E così avremo una speciale “classe A”, con sale certificate dotate di standard architettonici, controllo all’ingresso e videosorveglianza che, in virtù di queste peculiarità, potranno eludere norme e regole territoriali su restrizioni e distanze minime dai luoghi sensibili, godendo quindi di una sorta di patente statale. Ci sarà poi una classe B, che invece dovrà sottostare alle regole degli Enti Locali.

In poche parole un sistema ben congegnato per far saltare tutto l’impianto delle regole pianificato a livello territoriale da regioni e comuni, che si erano posti lo scrupolo di arginare lo straripante dilagare della ludopatia. Lo Stato quindi non solo guarda colpevolmente dall’altra parte ma fa un favore a certi interessi forti, anche perché tanto i costi sociali del fenomeno sono a carico delle autonomie territoriali.

Un vero colpo di teatro. Il giullare fiorentino ha fatto finta di accogliere le istanze del vasto mondo del “NO SLOT” (associazioni, famiglie, comuni), cancellando un po’ di macchinette da bar e tabaccherie, ma nel contempo ha eliminato tutti i vincoli territoriali esistenti, come quelli previsti dalla legge della Lombardia, di cui mi onoro di esserne stato relatore. Proprio quelle regole che, per intenderci, hanno consentito negli ultimi tempi di ridurre l’avanzamento del settore, limitando quindi nuove apertura. Una situazione che chiaramente ha dato molto fastidio alle lobby del gioco, e naturalmente ai loro amici a Roma.

Siamo alle solite: si è trovato un modo per far credere di cambiare le cose, anche se in realtà nulla cambia. Del resto purtroppo siamo nel Paese delle chiacchiere, dove la nazionale di calcio è sponsorizzata proprio dal gioco d’azzardo

22
Set2017

Fabio Rolfi: Altra bufala di Renzi, regalo alle lobby del gioco

Milano 17 novembre. “Tra le tante promesse referendarie, Renzi aveva annunciato di togliere le slot da bar e tabaccherie. In realtà le macchinette tolte, e alla fine vedremo quante, usciranno dalla porta per rientrare dalla finestra; una vera e propria presa in giro dei malati, delle loro famiglie e di tutti coloro ogni giorno si battono contro questa nuova dipendenza.” Lo ha dichiarato il Presidente della Commissione Sanità di Regione Lombardia e relatore della Legge regionale sul gioco d'azzardo, Fabio Rolfi.

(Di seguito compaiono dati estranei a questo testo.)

(* ===== verification/PyVal.v ===== *)
(** * Python values shared by the components

    [pyfloat]: a binary64 value as the code observes it through comparison
    and addition: an exact finite number (counted in a fixed unit), the two
    infinities and NaN.  [json]: the values that reach [json.dumps].  String
    sorting in code-point order. *)

From S2P Require Import Prelude.
From stdpp Require Import base gmap strings list sorting.
From Stdlib Require Import ZArith Lia Ascii.

(** ** Floats

    Finite floats are counted in millionths (seconds in microseconds); finer
    fractions and the rounding of sums are not modelled. *)
Inductive pyfloat : Type :=
| Fin (z : Z)
| PInf
| NInf
| NaN.

#[export] Instance pyfloat_eq_dec : EqDecision pyfloat.
Proof. solve_decision. Defined.

(** [a < b], false as soon as one side is NaN. *)
Definition flt (a b : pyfloat) : bool :=
  match a, b with
  | Fin x, Fin y => (x <? y)%Z
  | Fin _, PInf | NInf, Fin _ | NInf, PInf => true
  | _, _ => false
  end.

(** [a == b]: NaN differs from itself. *)
Definition feq (a b : pyfloat) : bool :=
  match a, b with
  | Fin x, Fin y => (x =? y)%Z
  | PInf, PInf | NInf, NInf => true
  | _, _ => false
  end.

(** [a >= b]. *)
Definition fge (a b : pyfloat) : bool := flt b a || feq a b.

Definition fadd (a b : pyfloat) : pyfloat :=
  match a, b with
  | Fin x, Fin y => Fin (x + y)
  | NaN, _ | _, NaN => NaN
  | PInf, NInf | NInf, PInf => NaN
  | PInf, _ | _, PInf => PInf
  | NInf, _ | _, NInf => NInf
  end.

Definition fneg (a : pyfloat) : pyfloat :=
  match a with Fin x => Fin (- x) | PInf => NInf | NInf => PInf | NaN => NaN end.

Definition fsub (a b : pyfloat) : pyfloat := fadd a (fneg b).

(** Python's [max(a, b)]: [b] only when [b > a]. *)
Definition fmax (a b : pyfloat) : pyfloat := if flt a b then b else a.

Definition fisnan (a : pyfloat) : bool :=
  match a with NaN => true | _ => false end.

(** The float [1.0] and the conversion [float(n)] of an integer, in the unit
    of the model. *)
Definition funit : Z := 1000000.
Definition of_int (n : Z) : pyfloat := Fin (n * funit).
Definition fone : pyfloat := of_int 1.
Definition fzero : pyfloat := Fin 0.

(** ** Sorting strings in code-point order *)

Definition str_le (s t : string) : Prop := String.leb s t = true.

#[export] Instance str_le_dec : RelDecision str_le.
Proof. intros s t. unfold str_le. apply _. Defined.

Lemma ascii_compare_refl_iff (a b : ascii) : Ascii.compare a b = Eq ↔ a = b.
Proof.
  unfold Ascii.compare. rewrite N.compare_eq_iff. split; [|by intros ->].
  intros H. rewrite <- (ascii_N_embedding a), <- (ascii_N_embedding b). by rewrite H.
Qed.

Lemma str_compare_eq s t : String.compare s t = Eq ↔ s = t.
Proof.
  split; [apply String.compare_eq_iff|]. intros ->. induction t as [|c t IH]; [done|].
  simpl. by rewrite (proj2 (ascii_compare_refl_iff c c) eq_refl).
Qed.

#[export] Instance str_le_total : Total str_le.
Proof.
  intros s t. unfold str_le, String.leb.
  rewrite (String.compare_antisym t s). destruct (String.compare s t); simpl; auto.
Qed.

#[export] Instance str_le_antisymm : AntiSymm (=) str_le.
Proof.
  intros s t. unfold str_le, String.leb.
  rewrite (String.compare_antisym t s).
  destruct (String.compare s t) eqn:E; simpl; intros; try done.
  by apply str_compare_eq in E.
Qed.

Lemma str_le_alt s t : str_le s t ↔ String.compare s t ≠ Gt.
Proof. unfold str_le, String.leb. destruct (String.compare s t); naive_solver. Qed.

#[export] Instance str_le_trans : Transitive str_le.
Proof.
  intros s t u. rewrite !str_le_alt. revert t u.
  induction s as [|a s IH]; intros [|b t] [|c u]; simpl; try done.
  unfold Ascii.compare.
  destruct (N.compare_spec (N_of_ascii a) (N_of_ascii b)) as [E1|E1|E1];
  destruct (N.compare_spec (N_of_ascii b) (N_of_ascii c)) as [E2|E2|E2];
  destruct (N.compare_spec (N_of_ascii a) (N_of_ascii c)) as [E3|E3|E3];
  try done; try lia; eauto.
Qed.

(** [sorted(d.items(), key=lambda kv: kv[0])]: by key, unique keys. *)
Definition key_le {V} (a b : string * V) : Prop := str_le a.1 b.1.

#[export] Instance key_le_dec {V} : RelDecision (@key_le V).
Proof. intros a b. unfold key_le. apply _. Defined.
#[export] Instance key_le_trans {V} : Transitive (@key_le V).
Proof. intros a b c. unfold key_le. apply transitivity. Qed.
#[export] Instance key_le_total {V} : Total (@key_le V).
Proof. intros a b. unfold key_le. apply str_le_total. Qed.

Definition sort_items {V} (l : list (string * V)) : list (string * V) :=
  merge_sort key_le l.

Definition sort_strings (l : list string) : list string := merge_sort str_le l.

Lemma sort_items_perm {V} (l : list (string * V)) : sort_items l ≡ₚ l.
Proof. apply merge_sort_Permutation. Qed.

Lemma elem_of_sort_strings x l : x ∈ sort_strings l ↔ x ∈ l.
Proof. unfold sort_strings. by rewrite merge_sort_Permutation. Qed.

(** ** JSON values *)

Inductive json : Type :=
| JNull
| JBool (b : bool)
| JInt (z : Z)
| JFloat (f : pyfloat)
| JStr (s : string)
| JArr (l : list json)
| JObj (l : list (string * json)).

Fixpoint json_eqb (a b : json) {struct a} : bool :=
  match a, b with
  | JNull, JNull => true
  | JBool x, JBool y => Bool.eqb x y
  | JInt x, JInt y => (x =? y)%Z
  | JFloat x, JFloat y => bool_decide (x = y)
  | JStr x, JStr y => String.eqb x y
  | JArr x, JArr y =>
      (fix go (x y : list json) {struct x} : bool :=
         match x, y with
         | [], [] => true
         | a :: x, b :: y => json_eqb a b && go x y
         | _, _ => false
         end) x y
  | JObj x, JObj y =>
      (fix go (x y : list (string * json)) {struct x} : bool :=
         match x, y with
         | [], [] => true
         | (k, a) :: x, (k', b) :: y => String.eqb k k' && json_eqb a b && go x y
         | _, _ => false
         end) x y
  | _, _ => false
  end.

(** Induction with the hypothesis for every nested value. *)
Section json_ind.
Context (P : json → Prop).
Context (Hnull : P JNull) (Hbool : ∀ b, P (JBool b)) (Hint : ∀ z, P (JInt z))
        (Hfloat : ∀ f, P (JFloat f)) (Hstr : ∀ s, P (JStr s))
        (Harr : ∀ l, Forall P l → P (JArr l))
        (Hobj : ∀ l, Forall (fun kv => P kv.2) l → P (JObj l)).

Fixpoint json_ind' (j : json) : P j :=
  match j with
  | JNull => Hnull
  | JBool b => Hbool b
  | JInt z => Hint z
  | JFloat f => Hfloat f
  | JStr s => Hstr s
  | JArr l =>
      Harr l ((fix go l : Forall P l :=
                 match l with
                 | [] => Forall_nil_2 _
                 | a :: l => Forall_cons_2 _ _ _ (json_ind' a) (go l)
                 end) l)
  | JObj l =>
      Hobj l ((fix go l : Forall (fun kv => P kv.2) l :=
                 match l with
                 | [] => Forall_nil_2 _
                 | kv :: l => Forall_cons_2 _ _ _ (json_ind' kv.2) (go l)
                 end) l)
  end.
End json_ind.

Lemma json_eqb_eq a b : json_eqb a b = true ↔ a = b.
Proof.
  revert b. induction a as [|x|x|x|x|l IH|l IH] using json_ind'; intros [|y|y|y|y|k|k];
    simpl; try (by split; [discriminate|congruence]); try done.
  - rewrite Bool.eqb_true_iff. naive_solver.
  - rewrite Z.eqb_eq. naive_solver.
  - rewrite bool_decide_eq_true. naive_solver.
  - rewrite String.eqb_eq. naive_solver.
  - revert k. induction IH as [|a l Ha Hl IHl]; intros [|b k]; try (by split; [discriminate|congruence]); [done|].
    rewrite andb_true_iff, Ha, IHl. naive_solver.
  - revert k. induction IH as [|[ka a] l Ha Hl IHl]; intros [|[kb b] k];
      try (by split; [discriminate|congruence]); [done|]. simpl in *.
    rewrite !andb_true_iff, String.eqb_eq, Ha, IHl. naive_solver.
Qed.

#[export] Instance json_eq_dec : EqDecision json.
Proof.
  intros a b. destruct (json_eqb a b) eqn:E; [left|right].
  - by apply json_eqb_eq.
  - intros H%json_eqb_eq. congruence.
Defined.

(** [bool(value)]. *)
Definition truthy (j : json) : bool :=
  match j with
  | JNull => false
  | JBool b => b
  | JInt z => negb (z =? 0)%Z
  | JFloat f => negb (bool_decide (f = Fin 0))
  | JStr s => negb (String.eqb s "")
  | JArr l => match l with [] => false | _ => true end
  | JObj l => match l with [] => false | _ => true end
  end.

“L'idea del Governo Renzi – spiega Rolfi – della doppia classificazioni in sale A, dotate di determinati standard e che potrebbero bypassare tutte le leggi e i regolamenti locali (comprese le distanze di sicurezza dai luoghi sensibili) e in sale B, che invece devono soggiacere a queste limitazioni, rappresenta un grande regalo alle lobby delle slot. In un colpo solo si farebbero decadere tutte le norme di regioni e comuni, che con il loro operato hanno limitato la diffusione incontrastata delle slot e delle sale gioco.”

“Questo ennesimo regalo, capace di depotenziare per sempre l'azione regolativa degli Enti locali, è proprio ciò che il mondo delle lobby del gioco ha sempre chiesto, un dono gradito, per il quale sono ben disposti a rinunciare alle slot machine che rendono meno, magari quelle più antiquate, che oggi stanno nei bar e nei tabaccai.”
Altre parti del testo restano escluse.